A power analysis was conducted using G*Power 3.1 software to determine the minimum required sample size for detecting a significant difference between the two AI models. Assuming an effect size (Cohen’s d) of 0.80, a significance level of α = 0.05, and a power of 0.80, the minimum required sample size was determined to be 32 participants. Since the study included 56 participants, the sample size was considered adequate for statistical comparisons [18]. A paired t-test was conducted to compare the overall performance scores of the GPT-4 and GPT-3.5 models, assessing whether a significant difference existed between them. Additionally, an independent t-test was used to compare the performance evaluations made by academics and clinicians for the GPT-4 model. A one-way analysis of variance (ANOVA) was employed to examine the model performance based on specific criteria such as diagnostic accuracy, treatment suitability, surgical technique detail, and rehabilitation plan appropriateness. In addition to p-values, eta squared (η²) effect sizes were calculated to assess the magnitude of differences observed in the ANOVA analysis.
To measure internal consistency, Cronbach’s alpha was calculated for both models. Furthermore, Cohen’s d was computed to quantify the effect sizes of the differences observed between GPT-4 and GPT-3.5 and between academics and clinicians’ evaluations of GPT-4. Statistical significance was set at p < 0.05 for all analyses.
The performance of the GPT-4 and GPT-3.5 models was assessed based on several key criteria: diagnosis accuracy, treatment suitability, surgical technique detail, and rehabilitation plan appropriateness. A total of 56 participants, consisting of 31 clinicians and 25 academics, were involved in the evaluation. Among them, 28 were orthopedists (18 clinicians, 10 academics) and 28 were physiotherapists (13 clinicians, 15 academics). The average years of experience for orthopedists was 15.7 years (SD = 6.9), and for physiotherapists, it was 15.7 years (SD = 7.3). These demographic characteristics are summarized in Table 2.
A paired t-test revealed a statistically significant difference between the overall performance scores of GPT-4 and GPT-3.5, with GPT-4 outperforming GPT-3.5 across all scenarios (t(55) = 10.45, p < 0.001). Additionally, an independent t-test comparing the evaluations made by academics and clinicians for the GPT-4 model indicated that clinicians rated GPT-4 higher than academics did (t(54) = -2.12, p = 0.039). These results are summarized in Table 3.

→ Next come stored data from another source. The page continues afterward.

(** * ROE engine of realtyvest-ai: a shallow embedding of
    [src/features/roe_calculator.py] and the properties of its specification.

    Numbers.  Python [int] and [float] values are embedded as exact rationals
    ([Q]); equality of numbers is [Qeq] ([==]).  Rounding, overflow, infinities
    and NaN of IEEE doubles are outside the model, so a cell of a table is a
    finite number, text or [None].  Python exceptions are explicit: every
    operation that can raise returns a [result].  A pandas DataFrame is the
    list of its rows, each row a dict from column name to cell. *)

From Stdlib Require Import QArith Qpower Qround Qabs Lqa Lia ZArith List Bool.
From Stdlib Require Import Ascii String DecimalString.
From stdpp Require Import gmap strings.

Open Scope Q_scope.

(** ** Exceptions *)

Inductive exn : Type :=
| KeyError (key : string)
| TypeError
| ValueError
| ZeroDivisionError.

Inductive result (A : Type) : Type :=
| Ok (a : A)
| Raise (e : exn).
Arguments Ok {A} a.
Arguments Raise {A} e.

(** Sequencing: the first exception raised ends the computation.  With this
    instance stdpp's [x ← m; k] reads as a Python statement sequence. *)
#[export] Instance result_bind : MBind result :=
  fun A B (k : A -> result B) (m : result A) =>
    match m with
    | Ok a => k a
    | Raise e => Raise e
    end.

(** ** Python arithmetic on numbers *)

(** [a > b], [a >= b], [a < b] and [a == b]. *)
Definition py_gt (a b : Q) : bool := negb (Qle_bool a b).
Definition py_ge (a b : Q) : bool := Qle_bool b a.
Definition py_lt (a b : Q) : bool := negb (Qle_bool b a).
Definition py_eq (a b : Q) : bool := Qeq_bool a b.

(** [max(a, b)] and [min(a, b)] return the first argument unless the second
    is strictly larger (smaller). *)
Definition py_max (a b : Q) : Q := if py_gt b a then b else a.
Definition py_min (a b : Q) : Q := if py_lt b a then b else a.

(** [a / b]: true division, raising on a zero divisor.  The quotient is kept
    in lowest terms ([Qred q == q]), which changes no number and keeps the
    model executable. *)
Definition py_div (a b : Q) : result Q :=
  if py_eq b 0 then Raise ZeroDivisionError else Ok (Qred (a / b)).

(** [a ** n] with an [int] exponent: zero to a negative power raises. *)
Definition py_pow (a : Q) (n : Z) : result Q :=
  if py_eq a 0 && (n <? 0)%Z then Raise ZeroDivisionError
  else Ok (Qred (a ^ n)).

(** ** Tiers *)

Inductive tier_key : Type := unicorn | strong | marginal | pass.

Record tier_info : Type := mk_tier {
  tier_min : Q;
  tier_color : string;
  tier_icon : string;
  tier_label : string
}.

(** [ROE_TIERS], a dict with four constant keys. *)
Definition ROE_TIERS (k : tier_key) : tier_info :=
  match k with
  | unicorn => mk_tier 0.20 "purple" "star" "🦄 UNICORN"
  | strong => mk_tier 0.15 "green" "home" "🟢 Strong Buy"
  | marginal => mk_tier 0.10 "orange" "info-sign" "🟡 Marginal"
  | pass => mk_tier 0.00 "red" "remove" "🔴 Pass"
  end.

Definition get_roe_tier (roe : Q) : tier_info :=
  if py_ge roe 0.20 then ROE_TIERS unicorn
  else if py_ge roe 0.15 then ROE_TIERS strong
  else if py_ge roe 0.10 then ROE_TIERS marginal
  else ROE_TIERS pass.

(** ** Dynamically typed values: the cells of a table and of a result dict *)

Inductive pyval : Type :=
| VNone
| VBool (b : bool)
| VNum (q : Q)
| VStr (s : string)
| VTier (t : tier_info).

(** Truth value of a cell, as [if x] and [x and y] take it. *)
Definition py_truthy (v : pyval) : bool :=
  match v with
  | VNone => false
  | VBool b => b
  | VNum q => negb (py_eq q 0)
  | VStr s => negb (String.eqb s "")
  | VTier _ => true
  end.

Further analysis using one-way ANOVA confirmed that GPT-4 demonstrated significantly better performance across all specific criteria evaluated. The most pronounced differences were observed in treatment suitability (F(1, 55) = 35.22, p < 0.001) and rehabilitation plan appropriateness (F(1, 55) = 32.10, p < 0.001). Significant differences were also found in diagnostic accuracy (F(1, 55) = 28.45, p < 0.001) and surgical technique detail (F(1, 55) = 25.67, p < 0.001), reinforcing the superiority of GPT-4. These results are detailed in Table 4.
Reliability analysis using Cronbach’s alpha revealed moderate internal consistency in the evaluations of GPT-4 (α = 0.478), whereas GPT-3.5 showed lower consistency (α = 0.234). This suggests that participants were more consistent in their ratings of GPT-4 across different criteria than in their ratings of GPT-3.5. To further evaluate the effect sizes of the observed differences, Cohen’s d was calculated. The comparison of GPT-4 vs. GPT-3.5 yielded a large effect size (d = 1.42), whereas the difference between academic and clinical evaluations of GPT-4 showed a medium effect size (d = 0.58). These results are presented in Table 5.
The overall findings of this study demonstrate that GPT-4 significantly outperforms GPT-3.5 across all evaluated criteria, with the most notable differences observed in treatment suitability and rehabilitation plan appropriateness. These results indicate that GPT-4 may provide more clinically relevant and reliable decision-making support in the context of sports surgery and physiotherapy compared to GPT-3.5. However, further research is required to validate these findings in real-world clinical settings. The comparative performance of GPT-4 and GPT-3.5 across the four key criteria is illustrated in Fig. 1.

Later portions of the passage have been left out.